Eight years later, that same company was identified as the cause of a deadly meningitis outbreak that killed 76 patients. The early warnings were detailed today by a state board official who testified in the trial of six former employees of the New England Compounding Center. They are charged with racketeering and mail fraud, but the state board official reported today that five of the six still have their pharmacist licenses.
The sixth defendant, Gregory Conigliaro, was an officer and part owner of the company but was never a licensed pharmacist.
Samuel Penta, executive director of the pharmacy board, testified that his agency received complaints from three other states that NECC was selling drugs without patient-specific prescriptions, a requirement under state law.
Penta said the complaints that NECC was selling prescription drugs out-of-state without prescriptions came in 2004 from pharmacists and health providers in South Dakota, Idaho and Wisconsin.
Penta said the board also learned a year later that NECC was attempting to sell drugs in bulk and without prescriptions to Partners Health, a Massachusetts health care firm.
In yet a fifth instance, a board inspector, after reviewing company records, cited NECC for selling a prescription drug with invalid patient names.
All of the three out-of-state violations were dealt with in a Sept. 21, 2004, meeting of the state board, according to records entered into the court record by federal prosecutors.
That meeting came just three months after Sophia Pasedis was named to the pharmacy board.
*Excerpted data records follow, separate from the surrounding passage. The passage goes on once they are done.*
(** [prepareDBF(dbffile ReaderAtSeeker, dec Decoder) ( *DBF, error)] *)
Definition prepareDBF (dbffile : Reader) (dc : Decoder) : option DBF * option GoErr :=
  match readDBFHeader dbffile with
  | (None, err, _) => (None, err)
  | (Some _, Some e, _) => (None, Some e)
  | (Some h, None, rd1) =>
    match validFileVersion (FileVersion h) with
    | Some e => (None, Some e)
    | None =>
      let '(fs, err, rd2) := readHeaderFields rd1 in
      match err with
      | Some e => (None, Some e)
      | None => (Some (mkDBF h None rd2 None dc fs 0 []), None)
      end
    end
  end.

(** [prepareFPT(fptfile ReaderAtSeeker) error] *)
Definition prepareFPT (d : DBF) (fptfile : Reader) : DBF * option GoErr :=
  let '(h, err, rd) := readFPTHeader fptfile in
  match err, h with
  | Some e, _ => (d, Some e)
  | None, Some h' =>
    (mkDBF (header d) (Some h') (r d) (Some rd) (dec d) (fields d) (recpointer d) (trace d), None)
  | None, None => (d, None)
  end.

(** [OpenStream(dbffile, fptfile ReaderAtSeeker, dec Decoder) ( *DBF, error)];
    a nil [fptfile] is [None]. *)
Definition OpenStream (dbffile : Reader) (fptfile : option Reader) (dc : Decoder)
    : option DBF * option GoErr :=
  match prepareDBF dbffile dc with
  | (None, err) => (None, err)
  | (Some _, Some e) => (None, Some e)
  | (Some d, None) =>
    if negb (Z.land (TableFlags (header d)) 2 =? 0) then
      match fptfile with
      | None => (None, Some ErrNoFPTFile)
      | Some f =>
        let '(d', err) := prepareFPT d f in
        match err with
        | Some e => (None, Some e)
        | None => (Some d', None)
        end
      end
    else (Some d, None)
  end.

(** ** The other accessors of [DBF], [DBFHeader] and [FieldHeader] *)

(** [EOF() bool] *)
Definition EOF (d : DBF) : bool := NumRec (header d) <=? recpointer d.

(** [BOF() bool] *)
Definition BOF (d : DBF) : bool := recpointer d =? 0.

(** The loop of [FieldPos(fieldname string) int], from index [i]. *)
Fixpoint FieldPosFrom (fs : list FieldHeader) (fieldname : list Z) (i : Z) : Z :=
  match fs with
  | [] => -1
  | f :: rest =>
    if is_bytes (FieldName f) fieldname then i else FieldPosFrom rest fieldname (i + 1)
  end.

Definition FieldPos (d : DBF) (fieldname : list Z) : Z := FieldPosFrom (fields d) fieldname 0.

(** [DeletedAt(recordpos uint32) (bool, error)] *)
Definition DeletedAt (recordpos : Z) : M (bool * option GoErr) :=
  d <- get ;;
  if NumRec (header d) <=? recordpos then ret (false, Some ErrEOF)
  else
    let pos := FirstRec (header d) + recordpos * RecLen (header d) in
    let '(buf, read, err) := ReadAt (r d) 1 pos in
    _ <- put (log_io d (EvReadAt SrcDBF pos 1)) ;;
    match err with
    | Some e => ret (false, Some e)
    | None => if negb (read =? 1) then ret (false, Some ErrIncomplete)
              else ret (at_ buf 0 =? 42, None)
    end.

(** [Deleted() (bool, error)] *)
Definition Deleted_ : M (bool * option GoErr) :=
  d <- get ;; DeletedAt (recpointer d).

(** [DBFHeader.NumFields() uint16]: [h.FirstRec - 296] is computed in
    uint16 arithmetic. *)
Definition HeaderNumFields (h : DBFHeader) : Z := uwrap 16 (FirstRec h - 296) / 32.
Pasedis was an officer of Ameridose, another drug company with common ownership with NECC. Her name has surfaced in prior court testimony about an unlicensed pharmacy technician at NECC who was trying to get his state credentials restored.
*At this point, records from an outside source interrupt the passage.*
Lemma label_in_spec (c : Label) (values : list string) :
  label_in c values = true <-> exists s, c = Some s /\ In s values.
Proof.
  destruct c as [s|]; simpl.
  - rewrite existsb_exists; split.
    + intros (x & Hin & Heq); apply String.eqb_eq in Heq; subst x.
      exists s; auto.
    + intros (x & Heq & Hin); injection Heq as <-.
      exists s; split; [exact Hin | apply String.eqb_refl].
  - split; [discriminate | intros (s & H & _); discriminate].
Qed.

Lemma label_eqb_spec (c : Label) (p : string) :
  label_eqb c p = true <-> c = Some p.
Proof.
  destruct c as [s|]; simpl.
  - rewrite String.eqb_eq; split; [intros ->; reflexivity | intros H; injection H; auto].
  - split; discriminate.
Qed.

Section DateRange.

Variable parse_datetime : string -> option Datetime.

Lemma ensure_datetime_eq (x : DateLike) :
  ensure_datetime parse_datetime x = to_datetime parse_datetime x.
Proof. destruct x; reflexivity. Qed.

Lemma as_timestamp_Ok (t t' : Datetime) :
  as_timestamp t = Ok t' -> t' = t.
Proof.
  destruct t as [|ns]; simpl; [intros H; injection H; auto|].
  destruct (in_bounds ns); [intros H; injection H; auto | discriminate].
Qed.

Lemma timestamp_add_Ok (t t' : Datetime) (delta : Z) :
  timestamp_add t delta = Ok t' -> t' = dt_add t delta.
Proof.
  unfold timestamp_add.
  destruct (as_timestamp t) as [t0|] eqn:Ht; [|discriminate].
  apply as_timestamp_Ok in Ht; subst t0; cbn [bind].
  apply as_timestamp_Ok.
Qed.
Massachusetts officials initially stated that Pasedis abstained from any votes involving NECC or Ameridose. They later said some board records were unclear. When the outbreak became public, state officials — including then Gov. Deval Patrick — called on Pasedis to resign. She refused and remained on the board until her term expired just weeks later.
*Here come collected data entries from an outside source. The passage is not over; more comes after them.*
(* The accuracy is rounded from doubles: 29 correct out of 200 is
   0.145 * 100 = 14.499999999999998 and shows as 14, where the exact
   quotient 14.5 would round to 15. *)
Lemma studyAccuracy_of_doubles :
  let st := {| studyCards := []; studyIndex := 0; isFlipped := false;
               studyCorrect := 29; studyWrong := 171 |} in
  studyAccuracy (set_study st init) = 14%Z ∧ round_percent 29 200 = 15%Z.
Proof. split; reflexivity. Qed.

(* --------------------------------------------------------------------- *)
(*  C5: deleting a deck                                                  *)
(* --------------------------------------------------------------------- *)

Lemma filter_idemp {A} (P : A → Prop) `{∀ x, Decision (P x)} (l : list A) :
  filter P (filter P l) = filter P l.
Proof.
  induction l as [|x l IH]; [done|].
  rewrite (filter_cons _ x). case_decide; [|done].
  rewrite filter_cons. rewrite decide_True by done. by rewrite IH.
Qed.

(** C5.  Deleting a deck D of the store (request and confirmation)
    removes D from the decks, removes every card whose deckId is D's id,
    keeps the other cards as they were and in their order, and clears
    the selected deck exactly when it had D's id. *)
Theorem deleteDeck_cascade (D : Deck.t) (s : State) :
  D ∈ s.(data).(decks) →
  let s' := deleteDeck_confirmed D.(Deck.id) s in
  (D ∉ s'.(data).(decks)) ∧
  s'.(data).(decks) = filter (λ d, d.(Deck.id) ≠ D.(Deck.id)) s.(data).(decks) ∧
  (∀ c, c.(Card.deckId) = D.(Deck.id) → c ∉ s'.(data).(cards)) ∧
  s'.(data).(cards)
  = filter (λ c, c.(Card.deckId) ≠ D.(Deck.id)) s.(data).(cards) ∧
  filter (λ c, c.(Card.deckId) ≠ D.(Deck.id)) s'.(data).(cards)
  = filter (λ c, c.(Card.deckId) ≠ D.(Deck.id)) s.(data).(cards) ∧
  s'.(data).(totalSessions) = s.(data).(totalSessions) ∧
  s'.(selectedDeck)
  = match s.(selectedDeck) with
    | Some sel =>
        if bool_decide (sel.(Deck.id) = D.(Deck.id)) then None else Some sel
    | None => None
    end.
Proof.
  intros HD s'.
  assert (Hdecks : s'.(data).(decks)
                   = filter (λ d, d.(Deck.id) ≠ D.(Deck.id)) s.(data).(decks)).
  { subst s'. unfold deleteDeck_confirmed, confirmAction. simpl.
    destruct s.(selectedDeck) as [sel|]; [case_bool_decide|]; done. }
  assert (Hcards : s'.(data).(cards)
                   = filter (λ c, c.(Card.deckId) ≠ D.(Deck.id)) s.(data).(cards)).
  { subst s'. unfold deleteDeck_confirmed, confirmAction. simpl.
    destruct s.(selectedDeck) as [sel|]; [case_bool_decide|]; done. }
  split; [|split; [|split; [|split; [|split; [|split]]]]].
  - rewrite Hdecks, list_elem_of_filter. intros [Hne _]. by apply Hne.
  - done.
  - intros c Hc. rewrite Hcards, list_elem_of_filter. intros [Hne _].
    by apply Hne.
  - done.
  - rewrite Hcards. apply filter_idemp.
  - subst s'. unfold deleteDeck_confirmed, confirmAction. simpl.
    destruct s.(selectedDeck) as [sel|]; [case_bool_decide|]; done.
  - subst s'. unfold deleteDeck_confirmed, confirmAction. simpl.
    destruct s.(selectedDeck) as [sel|] eqn:Hsel; [case_bool_decide|]; done.
Qed.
Penta, under questioning Wednesday by Assistant U.S. Attorney George Varghese, said NECC had told Partners Health that they could sell up to 5 percent of their drugs in bulk without prescriptions.
Though some states do have a so-called 5 percent rule, Penta said that was not the case in Massachusetts and individual prescriptions are required. He said he advised Health Partners of that fact.
In other testimony, Kristina Donohue, an official of the U.S. Food and Drug Administration, recounted her visit to NECC in response to an adverse event complaint registered against the company in 2002. She said that NECC President Barry Cadden was cordial and cooperative the first day she went to the company’s Framingham, Massachusetts, offices, but the next day she said Cadden refused to answer questions or provide any documents.
Cadden was convicted of racketeering and mail fraud charges and is now serving a nine-year federal prison sentence.
Donohue said that when she returned to NECC a year later, the company had grown from eight to 12 employees. She said that reviews of NECC’s operations raised concerns about the sterility of its products. The FDA, however, deferred to the state board for any further action.